Hughes’s objection to the use of the word by an author is not necessarily the same as claiming that books ought to be censored when an author has made the choice to use it. (The quotation above comes from Hughes’s memoir The Big Sea — source — which I have not read in its entirety, admittedly, so please feel free to comment if you know the quotation in context from the whole work.) I would like to think that Hughes was calling for the “omission” of the word from works in the future, as opposed to ones already in print. The words “omission” and “removal” are as different as . . . “slave” and — oh, never mind.
I understand the strategy of referencing the objections of a brilliant African-American writer, but Richard Wright and Ralph Ellison (both African-American writers, as well, of course) seem to have seen numerous reasons to use the word. And I am sure they wouldn’t disagree with Hughes — I am sure Wright and Ellison didn’t like the word either. I’d be willing to bet it disgusted them more that I could ever imagine. Perhaps that’s exactly why they chose to use it in the context of their groundbreaking work.
Gribben goes on to mention:
James S. Leonard, then the editor of the newsletter for the Mark Twain Circle of America, conceded in 2001 that the racist language and unflattering stereotypes of slaves in Huckleberry Finn can constitute “real problems” in certain classroom settings.
Yes it can. So?
Would I argue that Huck Finn should be taught in every classroom situation? No. Not in situations where there are lousy teachers who are petrified and who lack the necessary critical background to be able to handle the sensitive challenges of teaching such a multifaceted book. Not in situations where teachers, like Gribben, would rather be comfortable than get to the heart of one of the greatest works in American literature.
But, in the hands of a great teacher . . .
In the end, it is not a tragedy if districts choose not to include the book in their curricula. American literature is full of good books on important themes.
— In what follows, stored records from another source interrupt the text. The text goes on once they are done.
(** [f] on the list of a vector, when the result fits. *)
Definition edit (m : lists) (k r : Z) (f : list A → list A) : option (Z * lists) :=
  xs ← m !! k; guarded (fits_bool (Z.of_nat (length (f xs)))) (Some (r, <[k := f xs]> m)).

(** What it means, where it means something: numbers are not negative, a vector is
    not inserted in itself, and something is inserted and removed. *)
Definition vop_spec (op : vop A) (m : lists) : option (Z * lists) :=
  match op with
  | New k => match m !! k with None => Some (0, <[k := []]> m) | _ => None end
  | Copy k k' => match m !! k, m !! k' with None, Some ys => Some (0, <[k := ys]> m) | _, _ => None end
  | Assign k k' => match m !! k, m !! k' with Some _, Some ys => Some (0, <[k := ys]> m) | _, _ => None end
  | Delete k => match m !! k with Some _ => Some (0, delete k m) | _ => None end
  | InsertArray k ys i =>
      xs ← m !! k;
      guarded (0 <=? i)
        (if i >? Z.of_nat (length xs) then Some (BAD_INDEX, m)
         else guarded (negb (bool_decide (length ys = 0%nat))) (edit m k i (inserted (Z.to_nat i) ys)))
  | InsertVector k k' i =>
      xs ← m !! k; ys ← m !! k';
      guarded (0 <=? i)
        (if i >? Z.of_nat (length xs) then Some (BAD_INDEX, m)
         else guarded (negb (k' =? k) && negb (bool_decide (length ys = 0%nat))) (edit m k i (inserted (Z.to_nat i) ys)))
  | Insert k item i n =>
      xs ← m !! k;
      guarded (0 <=? i)
        (if i >? Z.of_nat (length xs) then Some (BAD_INDEX, m)
         else guarded ((0 <? n) && has_item item) (edit m k i (inserted (Z.to_nat i) (replicate (Z.to_nat n) (default dflt item)))))
  | Replace k item i =>
      xs ← m !! k;
      guarded (0 <=? i)
        (if i >=? Z.of_nat (length xs) then Some (BAD_INDEX, m)
         else guarded (has_item item) (edit m k i (λ xs, <[Z.to_nat i := default dflt item]> xs)))
  | RemoveItems k i n =>
      xs ← m !! k;
      guarded ((0 <=? i) && (0 <? n) && (i + n <? 2 ^ 32))
        (if i + n >? Z.of_nat (length xs) then Some (BAD_VALUE, m) else edit m k i (without (Z.to_nat i) (Z.to_nat n)))
  | Pop k => edit m k 0 (λ xs, take (length xs - 1) xs)
  | Clear k => edit m k 0 (λ _, [])
  | Reserve k n => xs ← m !! k; guarded ((0 <=? n) && (n <? 2 ^ 31) && (sizeof_SharedBuffer + n * itemSize <? 2 ^ 32)) (Some (0, m))
  | Resize k n => guarded ((0 <=? n) && negb tct) (edit m k n (resized dflt (Z.to_nat n)))
  end.

Fixpoint run_all (ops : list (vop A)) : ST (store A) (list Z) :=
  match ops with [] => mret [] | op :: ops' => r ← vop_run op; rs ← run_all ops'; mret (r :: rs) end.

Fixpoint spec_all (ops : list (vop A)) (m : lists) : option (list Z * lists) :=
  match ops with
  | [] => Some ([], m)
  | op :: ops' => '(r, m1) ← vop_spec op m; '(rs, m2) ← spec_all ops' m1; Some (r :: rs, m2)
  end.

Definition no_vectors : store A := mk_store ∅ ∅.

(** ** The code does what it means *)

Context (itemSize_pos : 0 < itemSize) (itemSize_small : sizeof_SharedBuffer + 4 * itemSize < 2 ^ 32).
(** There is memory. *)
Context (malloc_ok : ∀ h n, 0 ≤ n < 2 ^ 32 → malloc h n ≠ 0 ∧ h !! malloc h n = None).

Notation vok s m := (vectors_ok itemSize td s m).
Notation fits := (fits itemSize).

Definition all_fit (m : lists) : Prop := ∀ k xs, m !! k = Some xs → fits (Z.of_nat (length xs)).

Lemma fits_bool_ok n : 0 ≤ n → fits_bool n = true → fits n.
Proof. intros Hn [H1%Z.ltb_lt H2%Z.ltb_lt]%andb_prop. split_and!; [done..|]. split; [lia|done]. Qed.

Lemma guarded_some {B} b (x : option B) y : guarded b x = Some y → b = true ∧ x = Some y.
Proof. by destruct b. Qed.

Lemma edit_some m k r f r' m' :
  edit m k r f = Some (r', m') → ∃ xs, m !! k = Some xs ∧ r' = r ∧ m' = <[k := f xs]> m ∧ fits (Z.of_nat (length (f xs))).
Proof.
  unfold edit. intros (xs & Hx & H)%bind_Some. apply guarded_some in H as [Hf [= <- <-]].
  exists xs. split_and!; [done..|]. apply fits_bool_ok; [lia|done].
Qed.

Lemma all_fit_insert m k xs : all_fit m → fits (Z.of_nat (length xs)) → all_fit (<[k := xs]> m).
Proof.
  intros Hm Hx k' ys. destruct (decide (k' = k)) as [->|?]; [rewrite lookup_insert_eq; by intros [= <-]|].
  rewrite lookup_insert_ne by done. apply Hm.
Qed.

Lemma run_unit (p : ST (store A) unit) s s' : p s = Ok (tt, s') → (p ;; mret 0) s = Ok (0, s').
Proof. intros E. by erewrite st_bind_eq by exact E. Qed.

(** One operation: the code ends, with the result and the lists it means, and
    they fit again. *)
Definition does (op : vop A) : Prop := ∀ s m r m',
  vok s m → all_fit m → vop_spec op m = Some (r, m') → all_fit m' ∧ ∃ s', vop_run op s = Ok (r, s') ∧ vok s' m'.

Lemma fits_nil : fits 0.
Proof. split_and!; [done..|]. change (Z.max 4 ((3 * 0 + 1) / 2)) with 4. split; lia. Qed.

Lemma all_fit_edit m k xs : all_fit m → m !! k = Some xs → fits (Z.of_nat (length xs)).
Proof. intros Hm Hx. by apply (Hm k). Qed.

Lemma does_lifetime k k' : does (New k) ∧ does (Copy k k') ∧ does (Assign k k') ∧ does (Delete k).
Proof.
  split_and!; intros [bufs vs] m r m' Hok Hm; cbn [vop_spec vop_run].
  - destruct (m !! k) eqn:Hk; [done|]. intros [= <- <-]. split; [apply all_fit_insert; [done|apply fits_nil]|].
    edestruct (new_vector_eq itemSize td bufs vs m k) as (s' & E & _ & Hok'); [done..|]. exists s'. split; [by apply run_unit|done].
  - destruct (m !! k) eqn:Hk; [done|]. destruct (m !! k') as [ys|] eqn:Hy; [|done]. intros [= <- <-].
    split; [apply all_fit_insert; [done|by apply (Hm k')]|].
    edestruct (copy_vector_eq itemSize td bufs vs m k k' ys) as (s' & E & Hok'); [done..|]. exists s'. split; [by apply run_unit|done].
  - destruct (m !! k) as [xs|] eqn:Hk; [|done]. destruct (m !! k') as [ys|] eqn:Hy; [|done]. intros [= <- <-].
    split; [apply all_fit_insert; [done|by apply (Hm k')]|].
    edestruct (assign_eq itemSize td bufs vs m k k' xs ys) as (s' & E & Hok'); [done..|]. exists s'. split; [by apply run_unit|done].
  - destruct (m !! k) as [xs|] eqn:Hk; [|done]. intros [= <- <-]. split.
    + intros k2 ys [_ H]%lookup_delete_Some. by apply (Hm k2).
    + edestruct (delete_vector_eq itemSize td bufs vs m k xs) as (s' & E & Hok'); [done..|]. exists s'. split; [by apply run_unit|done].
Qed.

(** An index behind the end. *)
Lemma bad_index bufs vs m k xs i :
  vok (mk_store bufs vs) m → m !! k = Some xs → Z.of_nat (length xs) < i →
  (∀ p n, insertArrayAt malloc itemSize td tc tm k p i n (mk_store bufs vs) = Ok (BAD_INDEX, mk_store bufs vs)) ∧
  (∀ p n, insertAt malloc itemSize dflt tct td tc tm k p i n (mk_store bufs vs) = Ok (BAD_INDEX, mk_store bufs vs)).
Proof.
  intros Hok Hx Hi. destruct (ok_at _ _ _ _ _ _ _ Hok Hx) as (v & Hv & Hh). split; intros p n.
  - unfold insertArrayAt. erewrite st_bind_eq by (by apply vector_eq). rewrite (proj1 Hh).
    destruct (Z.gtb_spec i (Z.of_nat (length xs))); [done|lia].
  - unfold insertAt. erewrite st_bind_eq by (by apply vector_eq). rewrite (proj1 Hh).
    destruct (Z.gtb_spec i (Z.of_nat (length xs))); [done|lia].
Qed.

Lemma does_insert k k' ys item i n : does (InsertArray k ys i) ∧ does (InsertVector k k' i) ∧ does (Insert k item i n).
Proof.
  split_and!; intros [bufs vs] m r m' Hok Hm; cbn [vop_spec vop_run].
  - intros (xs & Hx & H)%bind_Some. apply guarded_some in H as [Hi%Z.leb_le H].
    destruct (Z.gtb_spec i (Z.of_nat (length xs))) as [Hgt|Hle].
    { injection H as <- <-. split; [done|]. eexists. split; [eapply bad_index; done|done]. }
    apply guarded_some in H as [Hne%negb_true_iff%bool_decide_eq_false H].
    apply edit_some in H as (xs' & Hx' & -> & -> & Hf). rewrite Hx in Hx'. injection Hx' as <-.
    split; [by apply all_fit_insert|]. rewrite length_inserted in Hf.
    edestruct (insertArrayAt_Ext malloc itemSize td tc tm itemSize_pos malloc_ok bufs vs m k xs ys (Z.to_nat i)) as (s' & E & Hok');
      [done..|lia|by intros ->|done|]. rewrite Z2Nat.id in E by done. by exists s'.
  - intros (xs & Hx & H)%bind_Some. apply bind_Some in H as (zs & Hz & H). apply guarded_some in H as [Hi%Z.leb_le H].
    destruct (Z.gtb_spec i (Z.of_nat (length xs))) as [Hgt|Hle].
    { injection H as <- <-. split; [done|]. eexists. split; [|done].
      destruct (ok_at _ _ _ _ _ _ _ Hok Hz) as (w & Hw & _). unfold insertVectorAt, arrayImpl.
      erewrite st_bind_eq by (by erewrite st_bind_eq by (by apply vector_eq)). erewrite st_bind_eq by (by apply vector_eq).
      eapply bad_index; done. }
    apply guarded_some in H as [[Hk%negb_true_iff%Z.eqb_neq Hne%negb_true_iff%bool_decide_eq_false]%andb_prop H].
    apply edit_some in H as (xs' & Hx' & -> & -> & Hf). rewrite Hx in Hx'. injection Hx' as <-.
    split; [by apply all_fit_insert|]. rewrite length_inserted in Hf.
    edestruct (insertVectorAt_eq malloc itemSize td tc tm itemSize_pos malloc_ok bufs vs m k k' xs zs (Z.to_nat i)) as (s' & E & Hok');
      [done..|lia|by intros ->|done|]. rewrite Z2Nat.id in E by done. by exists s'.
  - intros (xs & Hx & H)%bind_Some. apply guarded_some in H as [Hi%Z.leb_le H].
    destruct (Z.gtb_spec i (Z.of_nat (length xs))) as [Hgt|Hle].
    { injection H as <- <-. split; [done|]. eexists. split; [eapply bad_index; done|done]. }
    apply guarded_some in H as [[Hn%Z.ltb_lt Hit]%andb_prop H].
    apply edit_some in H as (xs' & Hx' & -> & -> & Hf). rewrite Hx in Hx'. injection Hx' as <-.
    split; [by apply all_fit_insert|]. rewrite length_inserted, length_replicate in Hf.
    edestruct (insertAt_eq malloc itemSize dflt tct td tc tm itemSize_pos malloc_ok bufs vs m k xs item (Z.to_nat i) (Z.to_nat n)) as (s' & E & Hok');
      [done..|lia|lia|done| |]; [intros ->; by apply negb_true_iff|]. rewrite !Z2Nat.id in E by lia. by exists s'.
Qed.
If a district doesn’t trust its teachers to teach Huck Finn, fine. This is not censorship — the choice of curriculum is based on supporting effective instruction. If a district feels its teachers cannot effectively teach the book or that its students might not effectively comprehend it, the choice to exclude it is valid. (I didn’t read it until grad school, by the way.)
Granted, it is one of the most important books in American lit, if not — if you ask Hemingway — the most important one. But do middle school kids need to read it? Are they ready? Are their teachers equipped to teach it properly? Of course, one way to deal with these questions is to take Gribben’s route and to sugar the medicine. But is that manufactured comfort and the possibility of increased awareness of the book among adolescents and teens worth teaching kids either that Twain wrote something different that he actually did or that, in America, one is not allowed to write and publish things that make others (even profoundly) uncomfortable? — worse, that one cannot be sure one’s voice will be accurately heard after his death, even if the life that preceded it was as important to literature as was Twain’s?
Gribben’s intended kindness is not unlike the “kindness” of a parent who does not want to make the tough decisions with his kids. Give up on the green beans and buy McDonald’s every day, and the cherubs will be happy. But what about in twenty years?
If we take the icky taste out of Huck Finn, more people will be able to comfortably read a book that Twain did not intend. I don’t see that as an achievement. I see that as a symptom of an often wheezing culture that is, currently, being devoured by its own fears, in the streets, in politics and, now, in the academic and artistic world.